Install with pip install toolfront[databricks], then run:

from toolfront import Database

data = Database(url="databricks://", **extra_params)

Parameters:

  • url: Databricks connection URL (required)
  • server_hostname: Databricks workspace hostname
  • http_path: HTTP path to the SQL warehouse
  • access_token: Databricks personal access token
  • catalog: Catalog name (optional)
  • schema: Schema name (default: 'default')
  • session_configuration: Additional session configuration parameters (optional)
  • http_headers: Custom HTTP headers (optional)
  • use_cloud_fetch: Enable cloud fetch optimization (default: False)
  • memtable_volume: Volume for storing temporary tables (optional)
  • staging_allowed_local_path: Local path allowed for staging (optional)

📚 Documentation: Ibis Databricks Backend

Druid

Install with pip install toolfront[druid], then run:

from toolfront import Database

data = Database(url="druid://localhost:8082/druid/v2/sql", **extra_params)

Parameters:

  • url: Druid connection URL with hostname, port, and API path (required)
  • host: Hostname of the Druid server (default: 'localhost')
  • port: Port number of the Druid server (default: 8082)
  • path: API path for Druid SQL queries (default: 'druid/v2/sql')

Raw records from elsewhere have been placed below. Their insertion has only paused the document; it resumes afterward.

Lemma kinv_stack s np p r s' ctl :
  kinv s ctl -> ptable s !! np = Some p -> state p = EMBRYO -> parent p = None ->
  allocproc_stack s np = (r, s') -> kinv s' ctl.
Proof.
  intros I Hp Hst Hpar E. unfold allocproc_stack in E. pose proof (cores_Some _ _ _ Hp) as Hc.
  pose proof (i_pid _ _ _ _ _ I np _ Hc) as Hpid. pose proof (i_live _ _ _ _ _ I np _ Hc) as Hlive.
  cbn in Hpid, Hlive. rewrite Hst in Hlive. destruct (kalloc (env s)) as [a k].
  destruct (a =? 0); injection E as _ <-; unfold kinv;
    (erewrite (cores_alter s _ np _ p Hp); [|cbn; rewrite !list_alter_alter_eq; reflexivity]); cbn;
    apply (change_keep (cores s) (nextpid s) _ _ _ _ np (core_of p)); cbn; try done; try lia;
    rewrite ?Hst, ?Hpar; unfold alive; naive_solver lia.
Qed.

Lemma kinv_copy s cur np p ok s' :
  kinv s Run -> cpu_proc s = Some cur -> ptable s !! np = Some p -> state p = EMBRYO -> parent p = None ->
  fork_copy s cur np = Ok (ok, s') -> kinv s' Run.
Proof.
  intros I Hcpu Hp Hst Hpar E. unfold fork_copy in E.
  destruct (at_ s cur) as [c|] eqn:Ec; cbn [mbind res_bind] in E; [|discriminate E]. apply at_Ok in Ec.
  rewrite (proj2 (at_Ok s np p) Hp) in E. cbn [mbind res_bind] in E.
  destruct (copyuvm _ _ _) as [d k]. pose proof (cores_Some _ _ _ Hp) as Hc.
  destruct (i_current _ _ _ _ _ I eq_refl) as (j & r & Ej & Hr & Hrun). assert (j = cur) as -> by congruence.
  assert (Hne : cur <> np).
  { intros ->. rewrite Hc in Hr. injection Hr as <-. cbn in Hrun. congruence. }
  assert (Hnp : initproc s <> Some np).
  { destruct (i_init _ _ _ _ _ I) as (q & e & -> & Hq & Ha & _). intros [= ->]. rewrite Hc in Hq.
    injection Hq as <-. destruct Ha as (_ & Ha & _). done. }
  pose proof (i_pid _ _ _ _ _ I np _ Hc) as Hpid. pose proof (i_live _ _ _ _ _ I np _ Hc) as Hlive.
  cbn in Hpid, Hlive. rewrite Hst in Hlive.
  destruct (d =? 0).
  - injection E as _ <-. unfold kinv. erewrite (cores_alter s _ np _ p Hp);
      [|cbn; rewrite !list_alter_alter_eq; reflexivity]. cbn.
    apply (change_keep (cores s) (nextpid s) _ _ _ _ np (core_of p)); cbn; try done; try lia.
    all: rewrite ?Hst, ?Hpar; unfold alive; naive_solver lia.
  - destruct (dup_files _ _ _) as [fl k']. destruct (Kernel.safestrcpy _ _ _) as [nm|]; cbn [mbind res_bind] in E; [|discriminate E].
    injection E as _ <-. unfold kinv. erewrite (cores_alter s _ np _ p Hp);
      [|cbn; rewrite !list_alter_alter_eq; reflexivity]. cbn.
    apply (change_keep (cores s) (nextpid s) _ _ _ _ np (core_of p)); cbn; try done; try lia.
    all: rewrite ?Hst, ?Hpar; try (unfold alive; naive_solver lia).
    right. right. split; [done|]. exists cur, r. rewrite Hrun. by split_and!.
Qed.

📚 Documentation: Ibis Druid Backend

DuckDB

Install with pip install toolfront[duckdb], then run:

from toolfront import Database

data = Database(url="duckdb://database.duckdb", **extra_params)

Parameters:

  • url: DuckDB connection URL pointing to database file (required)
  • database: Path to the SQLite database file, or None for in-memory database (default: None)
  • type_map: Optional mapping from SQLite type names to Ibis DataTypes to override schema inference

📚 Documentation: Ibis DuckDB Backend

MSSQL

Install with pip install toolfront[mssql], then run:

from toolfront import Database

data = Database(url="mssql://{user}:{password}@{host}:{port}/{database}", **extra_params)

Parameters:

  • url: MSSQL connection URL with credentials and database details (required)
  • host: Address of MSSQL server to connect to (default: 'localhost')
  • user: Username. Leave blank to use Integrated Authentication (default: None)
  • password: Password. Leave blank to use Integrated Authentication (default: None)
  • port: Port of MSSQL server to connect to (default: 1433)
  • database: The MSSQL database to connect to (default: None)
  • driver: ODBC Driver to use. On Mac and Linux this is usually 'FreeTDS'. On Windows, it is usually one of: 'ODBC Driver 11 for SQL Server', 'ODBC Driver 13 for SQL Server', 'ODBC Driver 17 for SQL Server', or 'ODBC Driver 18 for SQL Server' (default: None)
  • kwargs: Additional keyword arguments to pass to PyODBC (default: {})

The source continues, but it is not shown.